Using half of the gearbox allows me to use one of those massive Nissan gearbox bearings in a housing designed to mate perfectly with the motor. I hope this will offer the support and rigidity that is needed to isolate the motor from everything downstream. There is a an oil seal in my design so that I can flood the gearbox with oil and keep that bearing lubed.

There is misinformation out there saying these gearboxes use a pump and which would prevent them from safely running in reverse. That is not true, it is splash lubricated and I don't think anything would be damaged running it in reverse.

I'm at a holding point with the Leaf assembly that has put a temporary hold on the motor coupler (see next post) just because I don't want to spend more money on parts until I can get the Leaf system spinning. I'm also waiting to get a few machined parts back. I called in favors on cost so need to stay slack on timelines


----------



## eBIMMER (Feb 28, 2020)

Finally the part where I need the expert help of the kind folks on this forum!

I've got my Nissan Leaf system out of the car. It's set up on a sort of fixture of Unistrut and plywood to give me decent access to everything. It fires up and by plugging most things in, the DTCs are reasonably minimal. I'll eventually remove a bunch of crap but I wanted to start in a good place so I knew what I was trimming out.

I should say I'm using Leaf Spy Pro and that none of this would be possible without it. Hats Off to those good people!

Unfortunately the first time I went to fire the system up, the Parking Actuator was removed from the Gearbox and at some point during startup I heard it rotate an unknown amount and eventually stop.
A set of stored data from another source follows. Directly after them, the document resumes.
Lemma index_loop_safe fuel val : forall i s, good s -> 0 <= i ->
  safe_from b (index_loop rb_equal fuel ary val i) s (fun _ => good).
Proof.
  induction fuel as [|fuel IH]; intros i s G Hi; simpl; it_steps; apply IH; [assumption | lia].
Qed.

Lemma includes_loop_safe fuel item : forall i s, good s -> 0 <= i ->
  safe_from b (includes_loop rb_equal fuel ary item i) s (fun _ => good).
Proof.
  induction fuel as [|fuel IH]; intros i s G Hi; simpl; it_steps; apply IH; [assumption | lia].
Qed.

Lemma collect_loop_safe fuel collect : is_Some (abs b !! collect) -> forall i s, good s -> 0 <= i ->
  safe_from b (collect_loop rb_yield fuel collect ary i) s (fun _ => good).
Proof.
  intros Hc. induction fuel as [|fuel IH]; intros i s G Hi; simpl; it_steps; apply IH; [assumption | lia].
Qed.

Lemma collect_bang_loop_safe fuel : forall i s, good s -> 0 <= i ->
  safe_from b (collect_bang_loop rb_yield fuel ary i) s (fun _ => good).
Proof.
  induction fuel as [|fuel IH]; intros i s G Hi; simpl; it_steps; apply IH; [assumption | lia].
Qed.

Lemma select_loop_safe fuel result : is_Some (abs b !! result) -> forall i s, good s -> 0 <= i ->
  safe_from b (select_loop rb_yield fuel result ary i) s (fun _ => good).
Proof.
  intros Hr. induction fuel as [|fuel IH]; intros i s G Hi; simpl; it_steps; apply IH; try assumption; lia.
Qed.

(** The second index stays behind the first. *)
Lemma reject_loop_safe fuel : forall i1 i2 s, good s -> 0 <= i2 <= i1 ->
  safe_from b (reject_loop rb_yield fuel ary i1 i2) s (fun i s' => good s' /\ 0 <= i).
Proof.
  induction fuel as [|fuel IH]; intros i1 i2 s G Hi; simpl; it_steps;
    try (split; [assumption | lia]); apply IH; try assumption; lia.
Qed.

Lemma delete_items_loop_safe fuel item : forall i1 i2 s, good s -> 0 <= i2 <= i1 ->
  safe_from b (delete_items_loop rb_equal fuel ary item i1 i2) s (fun i s' => good s' /\ 0 <= i).
Proof.
  induction fuel as [|fuel IH]; intros i1 i2 s G Hi; simpl; it_steps;
    try (split; [assumption | lia]); apply IH; try assumption; lia.
Qed.

Lemma equal_loop_safe fuel ary2 : is_Some (abs b !! ary2) -> forall i s, good s -> 0 <= i ->
  safe_from b (equal_loop rb_equal fuel ary ary2 i) s (fun _ => good).
Proof.
  intros H2. induction fuel as [|fuel IH]; intros i s G Hi; simpl; it_steps; apply IH; [assumption | lia].
Qed.

Lemma index_exn_ok s x i e s' : wf s -> index_exn s x i e s' -> wf s' /\ alive s s'.
Proof.
  intros W. unfold index_exn. destruct (i <? 0); [|apply modify_exn_ok].
  intros [_ ->]. split; [exact W | apply alive_refl].
Qed.

Lemma becomes_lookup s a x s' : becomes s a x s' -> abs s' !! a = Some x.
Proof. intros [_ Hs]. injection Hs as -> _. apply lookup_insert_eq. Qed.

Lemma from_end_pos l i : 0 <= i -> from_end l i = i.
Proof. unfold from_end. intros Hi. destruct (i <? 0) eqn:?; breflect; [lia | reflexivity]. Qed.

Lemma initialize_loop_safe fuel len : len <= 2 ^ 30 -> forall i s, good s -> 0 <= i ->
  safe_from b (initialize_loop rb_yield fuel ary i len) s (fun _ => good).
Proof.
  intros Hlen. change (2 ^ 30) with 1073741824 in Hlen.
  induction fuel as [|fuel IH]; intros i s G Hi; simpl; [now it_steps|].
  it_step; [|now apply sf_ret]. do 2 it_step. cbv beta.
  match goal with G1 : good ?t |- safe_from _ (bindM (rb_ary_store _ _ _) _) ?t _ =>
    destruct G1 as [W1 A1]; destruct (A1 ary Ha) as [x Hx] end.
  apply sf_bind. eapply sf_wp; [eapply wp_mono|].
  - apply (store_ok _ ary x i a W1 Hx). change LONG_MIN with (-2147483648). change (2 ^ 30) with 1073741824. lia.
  - simpl. intros _ s1 (_ & Hi1 & B). rewrite from_end_pos in * by exact Hi.
    destruct (becomes_ok _ _ _ _ B) as [W2 A2]. assert (good s1) as G2 by (split; [assumption | eapply alive_trans; eauto]).
    apply sf_bind. eapply good_step; [exact G2 | eapply good_truncate; [exact G2 | eapply becomes_lookup; exact B |] |].
    + simpl. unfold list_store. destruct (_ <? _)%nat eqn:El.
      * apply Nat.ltb_lt in El. rewrite length_insert. lia.
      * apply Nat.ltb_ge in El. rewrite !length_app. unfold nils. rewrite length_replicate. simpl. lia.
    + intros _ s2 G3. apply IH; [exact G3 | lia].
  - intros e t He. exact He.
  - intros e t He. destruct (index_exn_ok _ _ _ _ _ W1 He) as [W2 A2]. split; [exact W2 | eapply alive_trans; eauto].
Qed.

(** Cutting [delete]'s array. *)
Lemma delete_cut_ok s i2 :
  wf s -> is_Some (abs s !! ary) -> 0 <= i2 ->
  ok_step s
    (rb_ary_modify ary ;;;
     o <- get ary ;;
     (if i2 <? a_len o then
        upd ary (set_len i2) ;;;
        capa <- get_capa ary ;;
        (if (s32 (i2 * 2) <? capa) && (ARY_DEFAULT_SIZE <? capa) then
           REALLOC_N ary (s32 (i2 * 2)) ;;;
           upd ary (set_aux (Capa (s32 (i2 * 2))))
         else ret tt)
      else ret tt)).
Proof.
  intros W [x Hx] Hi. set (Q := fun (_ : unit) s' => wf s' /\ alive s s').
  apply (step_wp _ s Q (fun _ s' => wf s' /\ alive s s')); [| auto | auto].
  apply wp_bind. eapply modify_ok; [exact W | exact Hx | intros; split; [exact W | apply alive_refl] |].
  intros _ s1 o cs c O _. apply wp_bind. eapply focus_get; [apply O|].
  assert (forall t o1 cs1 c1 l1, owned s ary t o1 cs1 c1 l1 -> wf t /\ alive s t) as Hdone.
  { intros t o1 cs1 c1 l1 O1. eapply becomes_ok, owned_becomes; [exact O1 | reflexivity]. }
  wp_if; [|apply wp_ret; unfold Q; eauto].
  apply wp_bind. eapply owned_truncate; [exact O | lia |]. intros s2 O2.
  apply wp_bind. eapply get_capa_ok; [exact O2|]. pose proof (o_room _ _ _ _ _ _ _ O) as Hr.
  pose proof (o_max _ _ _ _ _ _ _ O) as Hm. pose proof (o_len _ _ _ _ _ _ _ O) as Hl.
  change ARY_MAX with 536870912 in Hm.
  rewrite s32_small by lia. wp_if; [|apply wp_ret; unfold Q; eauto].
  eapply grow_ok; [exact O2 | rewrite length_take; change ARY_MAX with 536870912; lia | eauto |].
  intros s3 o3 cs3 O3 _. unfold Q. eauto.
Qed.

End Loops.

(** ** The methods *)

Lemma sf_mono {A} b (m : M A) s (Q Q' : A -> memory -> Prop) :
  safe_from b m s Q -> (forall a t, Q a t -> Q' a t) -> safe_from b m s Q'.
Proof. unfold safe_from. destruct (m s); auto. Qed.

Lemma sf_rebase {A} b b' (m : M A) s (Q : A -> memory -> Prop) :
  alive b b' -> safe_from b' m s Q -> safe_from b m s Q.
Proof.
  unfold safe_from. intros Hb. destruct (m s); auto. intros [W A1]. split; [exact W | eapply alive_trans; eauto].
Qed.

Lemma ok_intro {A} (m : M A) s : safe_from s m s (fun _ => good s) -> ok_step s m.
Proof. unfold safe_from, ok_step, good. now destruct (m s). Qed.

Lemma good_refl s : wf s -> good s s.
Proof. intros W. split; [exact W | apply alive_refl]. Qed.

Lemma good_rebase b b' s : alive b b' -> good b' s -> good b s.
Proof. intros Hb [W A]. split; [exact W | eapply alive_trans; eauto]. Qed.

Section Methods.
Context (rb_yield : VALUE -> M VALUE) (rb_equal : VALUE -> VALUE -> M bool) (s : memory).
Context (Hyield : forall v t, wf t -> alive s t -> ok_step t (rb_yield v)).
Context (Hequal : forall v w t, wf t -> alive s t -> ok_step t (rb_equal v w)).
Context (ary : positive) (W : wf s) (Ha : is_Some (abs s !! ary)).

Hint Resolve good_refl alive_refl Z.le_refl : iter.

(** A method that is a loop [m] and then [k]. *)
Ltac run_loop L :=
  apply sf_bind; eapply sf_mono; [eapply L; eauto with iter | cbv beta; intros].

Lemma each_safe fuel : ok_step s (rb_ary_each rb_yield fuel ary).
Proof. apply ok_intro. unfold rb_ary_each. run_loop each_loop_safe. now apply sf_ret. Qed.

Lemma each_index_safe fuel : ok_step s (rb_ary_each_index rb_yield fuel ary).
Proof. apply ok_intro. unfold rb_ary_each_index. run_loop each_index_loop_safe. now apply sf_ret. Qed.

Lemma reverse_each_safe fuel : ok_step s (rb_ary_reverse_each rb_yield fuel ary).
Proof.
  apply ok_intro. unfold rb_ary_reverse_each. apply sf_bind. apply good_get; [now apply good_refl | exact Ha |].
  intros o x Hn _ _ Hx Hl. apply sf_bind. eapply sf_mono.
  - eapply reverse_each_loop_safe; eauto with iter. lia.
  - cbv beta. intros _ t G. now apply sf_ret.
Qed.

Lemma index_safe fuel val : ok_step s (rb_ary_index rb_equal fuel ary val).
Proof. apply ok_intro. eapply index_loop_safe; eauto with iter. Qed.

Lemma includes_safe fuel item : ok_step s (rb_ary_includes rb_equal fuel ary item).
Proof. apply ok_intro. eapply includes_loop_safe; eauto with iter. Qed.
The full DTC list is posted as an attachment but the important ones (I think) are listed below:


B2603 0009 BCM SHIFT POSITION SEC-79
C1A70 0109 BRAKE BRAKE CONTROL SYSTEM BR-160
P318A 00C0 EV/HEV ELEC SHIFT SYSTEM EVC-252
U1000 00C0 EV/HEV CAN COMM CIRCUIT
P31B7 00C0 EV/HEV CAN ERROR EVC-285
P189F 000A SHIFT
P18A0 000A SHIFT

If I start thru the DTCs using the Nissan priority list, troubleshooting goes something like this: Check VCM. Restart. Check VCM. Replace VCM. I don't think that's my problem...
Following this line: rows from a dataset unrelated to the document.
Lemma visit_keeps l s t :
  keeps_chains -> K s t -> incl l (concat B) ->
  match visit l s t with Ok (b, s', t') => if b : bool then True else K s' t' | _ => False end.
Proof.
  intros (Hnb & HN & HS & HF); revert s t; induction l as [|a l IH]; intros s t HK HI; cbn [visit]; [exact HK|].
  assert (Ha : In a (concat B)) by (apply HI; now left).
  pose proof (HS s t HK) as HSh. unfold shape in HSh. injection HSh as _ HB.
  assert (HD : deref t a <> None).
  { rewrite <- HB, <- addrs_concat in Ha. apply in_map_iff in Ha as (e & <- & He). now apply deref_in. }
  destruct (deref_some t a HD) as (e & -> & Hin & _). specialize (HF s t e HK Hin).
  destruct (func (Some (e_key e, e_record e)) s t) as [[[[] s'] t']| | |]; cbn [bind]; try contradiction; auto;
    apply IH; auto; intros x Hx; apply HI; now right.
Qed.

Lemma visit_inner B1 B2 suf pre s t last :
  keeps_chains -> K s t -> B = B1 ++ (pre ++ suf) :: B2 ->
  fe_run func (S (length suf)) (FE_at (Z.of_nat (length B1)) last (hd_error suf) s t) =
  bind (visit suf s t)
    (fun '(b, s', t') => Ok (if b : bool then FE_done s' t' else FE_bin (Z.of_nat (length B1) + 1) s' t')).
Proof.
  intros (Hnb & HN & HS & HF). revert pre s t last. induction suf as [|a suf IH]; intros pre s t last HK HB.
  { reflexivity. }
  change (fe_run func (S (length (a :: suf))) ?c) with (bind (fe_step func c) (fe_run func (S (length suf)))).
  cbn [hd_error fe_step visit].
  pose proof (fun s0 t0 (HK0 : K s0 t0) => at_address t0 B1 pre a suf B2
    (eq_trans (HS s0 t0 HK0) (f_equal (pair nb) HB)) (eq_ind B (fun b => NoDup (concat b)) HN _ HB)) as HAt.
  destruct (HAt s t HK) as ((e & -> & Hin) & _). specialize (HF s t e HK Hin).
  assert (HC : forall s' t', K s' t' ->
    bind (fe_continue (Z.of_nat (length B1)) a s' t') (fe_run func (S (length suf))) =
    bind (visit suf s' t')
      (fun '(b, s', t') => Ok (if b : bool then FE_done s' t' else FE_bin (Z.of_nat (length B1) + 1) s' t'))).
  { intros s' t' HK'. destruct (HAt s' t' HK') as (_ & _ & rest & HA & Hr). unfold fe_continue.
    rewrite HA. cbn [bind]. rewrite head_addr_addrs, Hr. apply (IH (pre ++ [a])); auto.
    now rewrite <- app_assoc. }
  destruct (func (Some (e_key e, e_record e)) s t) as [[[[] s'] t']| | |]; cbn [bind]; try contradiction; auto.
  - now rewrite fe_run_done.
  - destruct (HAt s' t' HF) as (_ & Hc & _). rewrite Nat2Z.id, Hc.
    pose proof (HS s' t' HF) as HSh. injection HSh as -> _.
    replace (Z.of_nat (length B1) <? nb) with true; [cbn [andb]; auto|].
    symmetry. apply Z.ltb_lt. rewrite Hnb, HB, length_app. cbn. lia.
Qed.

Lemma visit_outer B1 B2 s t :
  keeps_chains -> K s t -> B = B1 ++ B2 ->
  fe_run func (length (concat B2) + 2 * length B2 + 1) (FE_bin (Z.of_nat (length B1)) s t) =
  bind (visit (concat B2) s t) (fun '(_, s', t') => Ok (FE_done s' t')).
Proof.
  intros HKC. pose proof HKC as (Hnb & HN & HS & HF). revert B1 s t; induction B2 as [|l B2 IH]; intros B1 s t HK HB.
  - pose proof (HS s t HK) as HSh. injection HSh as Hn _. cbn. rewrite Hn, Hnb, HB, app_nil_r, Z.ltb_irrefl.
    reflexivity.
  - cbn [concat]. rewrite length_app. cbn [length].
    replace (length l + length (concat B2) + 2 * S (length B2) + 1)%nat
      with (1 + (S (length l) + (length (concat B2) + 2 * length B2 + 1)))%nat by lia.
    rewrite fe_run_add. cbn [fe_run fe_step]. pose proof (HS s t HK) as HSh. injection HSh as Hn Hm. rewrite Hn.
    replace (Z.of_nat (length B1) <? nb) with true
      by (symmetry; apply Z.ltb_lt; rewrite Hnb, HB, length_app; cbn; lia).
    cbn [bind]. rewrite Nat2Z.id, head_addr_addrs.
    assert (Hbin : addrs (bin t (length B1)) = l).
    { unfold bin. rewrite <- (map_nth addrs). change (addrs []) with (@nil Z). rewrite Hm, HB. apply nth_middle. }
    rewrite Hbin, fe_run_add, (visit_inner B1 B2 l [] s t None HKC HK HB), visit_app.
    assert (HI : incl l (concat B)).
    { intros x Hx. rewrite HB, concat_app. cbn [concat]. rewrite !in_app_iff. auto. }
    pose proof (visit_keeps l s t HKC HK HI) as HV.
    destruct (visit l s t) as [[[b s'] t']| | |]; cbn [bind]; auto. destruct b.
    + cbn [bind]. now rewrite fe_run_done.
    + specialize (IH (B1 ++ [l]) s' t' HV). rewrite length_app, <- app_assoc in IH. cbn [length app] in IH.
      rewrite Nat2Z.inj_add in IH. now apply IH.
Qed.

(** The whole loop, which ends. *)
Lemma st_foreach_visits n t s :
  keeps_chains -> K s t -> (length (concat B) + 2 * length B + 1 <= n)%nat ->
  st_foreach func n t s = bind (visit (concat B) s t) (fun '(_, s', t') => Ok (Some (s', t'))).
Proof.
  intros HKC HK Hn. unfold st_foreach.
  replace n with (length (concat B) + 2 * length B + 1 + (n - (length (concat B) + 2 * length B + 1)))%nat by lia.
  change 0 with (Z.of_nat (length (@nil (list Z)))).
  rewrite fe_run_add, (visit_outer [] B s t HKC HK eq_refl).
  destruct (visit (concat B) s t) as [[[b s'] t']| | |]; cbn [bind]; auto. now rewrite fe_run_done.
Qed.
End Visits.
Specifically, P189F and P18AO refer to Angle Sensor 1 and Angle Sensor 2 and I believe them to be in the Parking Actuator which is attached to the gearbox. I've read in forums and the service manual that any time this is removed you need to use Consult 3+ to reset the zero value of the angle sensors. Can anyone shed more light on this for me? I understand these to be Hall Effect Sensors.  The parking linkage has 2 positions. The mate between actuator and shaft has 2 possible orientations. Unless these hall effect sensors can count multiple revolutions as opposed to location in a single revolution, or they're super duper sensitive, there should only be 4 possible combinations of Actuator clocking on shaft, right? Right?

Anywho being as most other DTCs relate to shift issues (P31B7 is airbag related, fyi) I think that is the big problem that keeps me from getting into gear and keeps a big red cog on the instrument display. Each time I try and get into gear the Leaf gives me a nice little double beep and the shift indicator on the center console has no lights illuminated.

Can anyone suggest ways around this parking actuator and/or how to reset the Actuator location without Consult 3+? I'm trying to establish a dialogue with the local Nissan dealer to see if somebody would make a house call to reset the value but that seems...unlikely.


----------



## Tremelune (Dec 8, 2009)

I think you're on the right track, but I have no answers beyond that. I believe it wants to see a water pump in the system, and you mentioned that got smashed.

It might be worth asking in the Leaf forum...There are at least a few people with intimate knowledge of the CAN stuff. There's a subforum dedicated to this kind of thing. It gets less traffic than the other subforums, but it's traffic from the right people, I imagine:

https://www.mynissanleaf.com/viewforum.php?f=8&sid=f146b2dbe76c10df62f3856de801888a


Why bother with the Leaf gearbox? Mated directly to the Getrag transmission (which would be simpler, I think), the motor'll spin the tires in 2nd and the top speed in 5th would be well over 90mph. You could then sell the Leaf gearbox to recoup costs.


----------



## eBIMMER (Feb 28, 2020)

Tremelune said:


> Why bother with the Leaf gearbox? Mated directly to the Getrag transmission (which would be simpler, I think), the motor'll spin the tires in 2nd and the top speed in 5th would be well over 90mph. You could then sell the Leaf gearbox to recoup costs.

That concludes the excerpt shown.